* _Task item_
Below are some records. Print exactly the lines between the one holding "(** Four bytes" and the one holding "intros Hl. assert", inclusive, and nothing else.

* _Data supplied_
■ ■ ■ ■ ■ ■ ■
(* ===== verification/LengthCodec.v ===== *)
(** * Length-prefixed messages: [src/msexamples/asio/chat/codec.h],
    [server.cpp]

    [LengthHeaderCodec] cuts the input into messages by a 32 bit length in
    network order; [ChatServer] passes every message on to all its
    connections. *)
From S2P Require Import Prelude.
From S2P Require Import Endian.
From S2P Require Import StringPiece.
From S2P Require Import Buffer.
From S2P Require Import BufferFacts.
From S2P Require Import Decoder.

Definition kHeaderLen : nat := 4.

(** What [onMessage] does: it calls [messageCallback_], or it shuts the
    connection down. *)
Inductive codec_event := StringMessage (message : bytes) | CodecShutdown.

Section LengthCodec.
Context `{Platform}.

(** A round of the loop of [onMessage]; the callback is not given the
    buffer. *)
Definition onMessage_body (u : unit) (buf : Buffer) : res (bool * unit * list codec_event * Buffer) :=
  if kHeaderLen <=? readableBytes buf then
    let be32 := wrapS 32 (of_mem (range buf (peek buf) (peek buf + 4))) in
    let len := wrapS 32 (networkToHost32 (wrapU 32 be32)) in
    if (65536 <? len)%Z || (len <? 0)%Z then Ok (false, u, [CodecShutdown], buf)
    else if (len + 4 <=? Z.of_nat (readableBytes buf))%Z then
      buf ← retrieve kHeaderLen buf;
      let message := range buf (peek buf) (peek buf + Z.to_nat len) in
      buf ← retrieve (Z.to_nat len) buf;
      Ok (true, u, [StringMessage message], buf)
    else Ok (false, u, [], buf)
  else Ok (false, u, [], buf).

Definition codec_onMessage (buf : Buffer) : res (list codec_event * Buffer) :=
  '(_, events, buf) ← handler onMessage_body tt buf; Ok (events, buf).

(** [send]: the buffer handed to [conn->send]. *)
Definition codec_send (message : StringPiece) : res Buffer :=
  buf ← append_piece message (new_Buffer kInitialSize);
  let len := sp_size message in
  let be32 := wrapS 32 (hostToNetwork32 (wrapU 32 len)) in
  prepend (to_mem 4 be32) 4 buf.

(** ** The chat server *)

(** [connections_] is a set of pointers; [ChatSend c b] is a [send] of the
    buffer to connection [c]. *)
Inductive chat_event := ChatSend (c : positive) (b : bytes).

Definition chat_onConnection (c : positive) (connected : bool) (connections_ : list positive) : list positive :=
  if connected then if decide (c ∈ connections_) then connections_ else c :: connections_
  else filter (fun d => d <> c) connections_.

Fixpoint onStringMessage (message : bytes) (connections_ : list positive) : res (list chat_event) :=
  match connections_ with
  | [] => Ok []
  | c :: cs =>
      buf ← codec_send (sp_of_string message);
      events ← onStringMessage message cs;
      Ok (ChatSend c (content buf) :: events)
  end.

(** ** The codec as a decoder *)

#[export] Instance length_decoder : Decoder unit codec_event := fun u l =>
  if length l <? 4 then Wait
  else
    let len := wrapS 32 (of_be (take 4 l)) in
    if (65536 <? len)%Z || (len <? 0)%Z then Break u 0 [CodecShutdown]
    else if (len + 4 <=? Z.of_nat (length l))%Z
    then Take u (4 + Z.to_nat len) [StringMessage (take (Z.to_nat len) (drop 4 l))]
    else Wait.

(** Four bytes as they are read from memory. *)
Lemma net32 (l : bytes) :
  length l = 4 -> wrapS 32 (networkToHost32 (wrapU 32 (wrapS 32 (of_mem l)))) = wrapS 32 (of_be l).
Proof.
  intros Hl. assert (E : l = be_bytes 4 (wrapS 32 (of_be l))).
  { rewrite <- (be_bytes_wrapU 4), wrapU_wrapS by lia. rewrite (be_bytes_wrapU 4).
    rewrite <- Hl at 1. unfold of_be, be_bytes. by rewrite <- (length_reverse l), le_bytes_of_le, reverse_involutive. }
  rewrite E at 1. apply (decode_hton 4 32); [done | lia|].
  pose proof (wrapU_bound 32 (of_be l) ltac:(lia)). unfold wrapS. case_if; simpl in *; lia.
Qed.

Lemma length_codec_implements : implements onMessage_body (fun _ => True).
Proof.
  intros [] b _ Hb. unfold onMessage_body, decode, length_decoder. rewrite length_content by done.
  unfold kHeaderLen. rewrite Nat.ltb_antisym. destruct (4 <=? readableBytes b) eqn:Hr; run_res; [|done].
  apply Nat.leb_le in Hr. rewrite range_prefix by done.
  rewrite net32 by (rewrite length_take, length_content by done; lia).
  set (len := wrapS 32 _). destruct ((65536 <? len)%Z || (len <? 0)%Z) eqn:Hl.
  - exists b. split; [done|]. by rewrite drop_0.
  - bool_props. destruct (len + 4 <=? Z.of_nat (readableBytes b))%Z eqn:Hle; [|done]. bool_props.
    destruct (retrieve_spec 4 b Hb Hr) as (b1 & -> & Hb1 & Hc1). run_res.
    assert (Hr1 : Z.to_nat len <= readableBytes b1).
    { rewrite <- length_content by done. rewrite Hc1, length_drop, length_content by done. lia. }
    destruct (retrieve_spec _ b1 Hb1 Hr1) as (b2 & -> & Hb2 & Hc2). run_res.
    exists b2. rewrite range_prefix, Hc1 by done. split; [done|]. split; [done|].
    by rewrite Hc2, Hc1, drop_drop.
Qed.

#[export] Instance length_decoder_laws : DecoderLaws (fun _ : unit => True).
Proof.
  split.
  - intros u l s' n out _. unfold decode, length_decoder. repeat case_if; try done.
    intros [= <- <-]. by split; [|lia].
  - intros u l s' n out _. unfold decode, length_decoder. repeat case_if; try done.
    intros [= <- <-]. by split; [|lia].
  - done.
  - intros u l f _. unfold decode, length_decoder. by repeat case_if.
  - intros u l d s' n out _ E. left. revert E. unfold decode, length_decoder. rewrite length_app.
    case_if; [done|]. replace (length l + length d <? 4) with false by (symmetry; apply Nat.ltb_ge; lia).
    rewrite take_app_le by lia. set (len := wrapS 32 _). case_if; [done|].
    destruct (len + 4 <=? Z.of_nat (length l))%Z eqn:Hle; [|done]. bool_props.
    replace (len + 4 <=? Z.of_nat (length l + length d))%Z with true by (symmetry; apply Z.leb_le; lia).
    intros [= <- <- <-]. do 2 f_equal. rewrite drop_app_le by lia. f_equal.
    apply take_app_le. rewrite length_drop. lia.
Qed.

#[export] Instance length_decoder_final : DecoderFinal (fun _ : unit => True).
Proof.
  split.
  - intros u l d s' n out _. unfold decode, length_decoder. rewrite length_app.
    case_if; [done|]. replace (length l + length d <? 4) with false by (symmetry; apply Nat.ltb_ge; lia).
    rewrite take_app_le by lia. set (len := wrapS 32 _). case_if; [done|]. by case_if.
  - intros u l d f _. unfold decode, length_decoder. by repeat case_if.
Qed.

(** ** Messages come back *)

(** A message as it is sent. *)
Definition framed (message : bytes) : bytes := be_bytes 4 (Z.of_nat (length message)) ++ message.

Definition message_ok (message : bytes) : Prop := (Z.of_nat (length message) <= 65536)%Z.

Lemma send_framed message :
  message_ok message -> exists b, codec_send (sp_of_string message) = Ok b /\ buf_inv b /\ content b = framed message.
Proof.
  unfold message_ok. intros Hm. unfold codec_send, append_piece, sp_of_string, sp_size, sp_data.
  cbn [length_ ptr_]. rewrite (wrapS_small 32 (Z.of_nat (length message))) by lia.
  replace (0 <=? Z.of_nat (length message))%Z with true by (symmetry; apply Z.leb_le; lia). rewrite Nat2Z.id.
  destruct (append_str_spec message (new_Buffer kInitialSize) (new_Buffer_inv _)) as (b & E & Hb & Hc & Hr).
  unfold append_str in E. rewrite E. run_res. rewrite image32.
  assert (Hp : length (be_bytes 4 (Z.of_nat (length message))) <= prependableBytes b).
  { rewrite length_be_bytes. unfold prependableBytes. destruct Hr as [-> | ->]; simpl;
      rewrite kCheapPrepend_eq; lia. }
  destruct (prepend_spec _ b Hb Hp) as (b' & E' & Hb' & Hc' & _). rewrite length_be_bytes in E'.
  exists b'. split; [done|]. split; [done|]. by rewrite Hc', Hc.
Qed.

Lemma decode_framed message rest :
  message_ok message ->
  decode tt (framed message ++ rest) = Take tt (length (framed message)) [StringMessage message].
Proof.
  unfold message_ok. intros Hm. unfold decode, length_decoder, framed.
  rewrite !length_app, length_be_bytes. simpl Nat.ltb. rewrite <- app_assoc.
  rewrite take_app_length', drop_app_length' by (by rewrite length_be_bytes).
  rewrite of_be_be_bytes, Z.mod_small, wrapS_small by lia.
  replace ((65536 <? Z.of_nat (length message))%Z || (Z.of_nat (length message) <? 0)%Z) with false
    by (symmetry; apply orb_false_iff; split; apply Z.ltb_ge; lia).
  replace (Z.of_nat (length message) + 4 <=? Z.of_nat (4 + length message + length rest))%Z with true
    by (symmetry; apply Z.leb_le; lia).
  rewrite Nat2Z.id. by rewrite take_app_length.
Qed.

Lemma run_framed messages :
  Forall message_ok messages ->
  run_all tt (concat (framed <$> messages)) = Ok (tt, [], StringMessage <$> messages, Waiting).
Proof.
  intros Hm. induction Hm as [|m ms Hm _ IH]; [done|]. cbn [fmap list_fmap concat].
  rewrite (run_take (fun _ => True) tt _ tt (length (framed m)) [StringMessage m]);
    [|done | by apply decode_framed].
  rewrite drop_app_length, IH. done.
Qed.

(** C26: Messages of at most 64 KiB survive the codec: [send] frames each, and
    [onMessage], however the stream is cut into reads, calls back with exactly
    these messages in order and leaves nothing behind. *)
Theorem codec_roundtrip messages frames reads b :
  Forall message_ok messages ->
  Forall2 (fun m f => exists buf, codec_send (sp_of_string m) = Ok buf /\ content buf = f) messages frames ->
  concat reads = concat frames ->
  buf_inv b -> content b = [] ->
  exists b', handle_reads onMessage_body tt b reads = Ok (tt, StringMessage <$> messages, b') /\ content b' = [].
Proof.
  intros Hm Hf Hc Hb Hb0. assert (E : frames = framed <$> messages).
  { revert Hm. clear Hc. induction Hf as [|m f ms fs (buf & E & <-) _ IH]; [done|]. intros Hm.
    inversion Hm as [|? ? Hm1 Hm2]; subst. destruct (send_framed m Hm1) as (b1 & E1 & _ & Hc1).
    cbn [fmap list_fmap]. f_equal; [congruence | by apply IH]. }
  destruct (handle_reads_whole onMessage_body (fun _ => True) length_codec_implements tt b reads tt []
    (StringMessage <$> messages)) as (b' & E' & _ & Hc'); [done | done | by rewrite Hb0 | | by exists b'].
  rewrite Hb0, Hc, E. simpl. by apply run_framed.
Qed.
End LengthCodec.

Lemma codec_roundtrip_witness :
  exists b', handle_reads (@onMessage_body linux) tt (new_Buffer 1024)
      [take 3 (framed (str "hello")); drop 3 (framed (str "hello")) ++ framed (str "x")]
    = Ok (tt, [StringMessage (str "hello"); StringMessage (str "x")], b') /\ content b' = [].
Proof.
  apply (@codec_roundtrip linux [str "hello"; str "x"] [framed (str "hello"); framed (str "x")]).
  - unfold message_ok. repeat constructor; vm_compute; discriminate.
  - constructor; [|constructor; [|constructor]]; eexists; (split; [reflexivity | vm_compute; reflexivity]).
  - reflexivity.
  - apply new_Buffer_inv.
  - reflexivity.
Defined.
■ ■ ■ ■ ■ ■ ■
* _Solution_
(** Four bytes as they are read from memory. *)
Lemma net32 (l : bytes) :
  length l = 4 -> wrapS 32 (networkToHost32 (wrapU 32 (wrapS 32 (of_mem l)))) = wrapS 32 (of_be l).
Proof.
  intros Hl. assert (E : l = be_bytes 4 (wrapS 32 (of_be l))).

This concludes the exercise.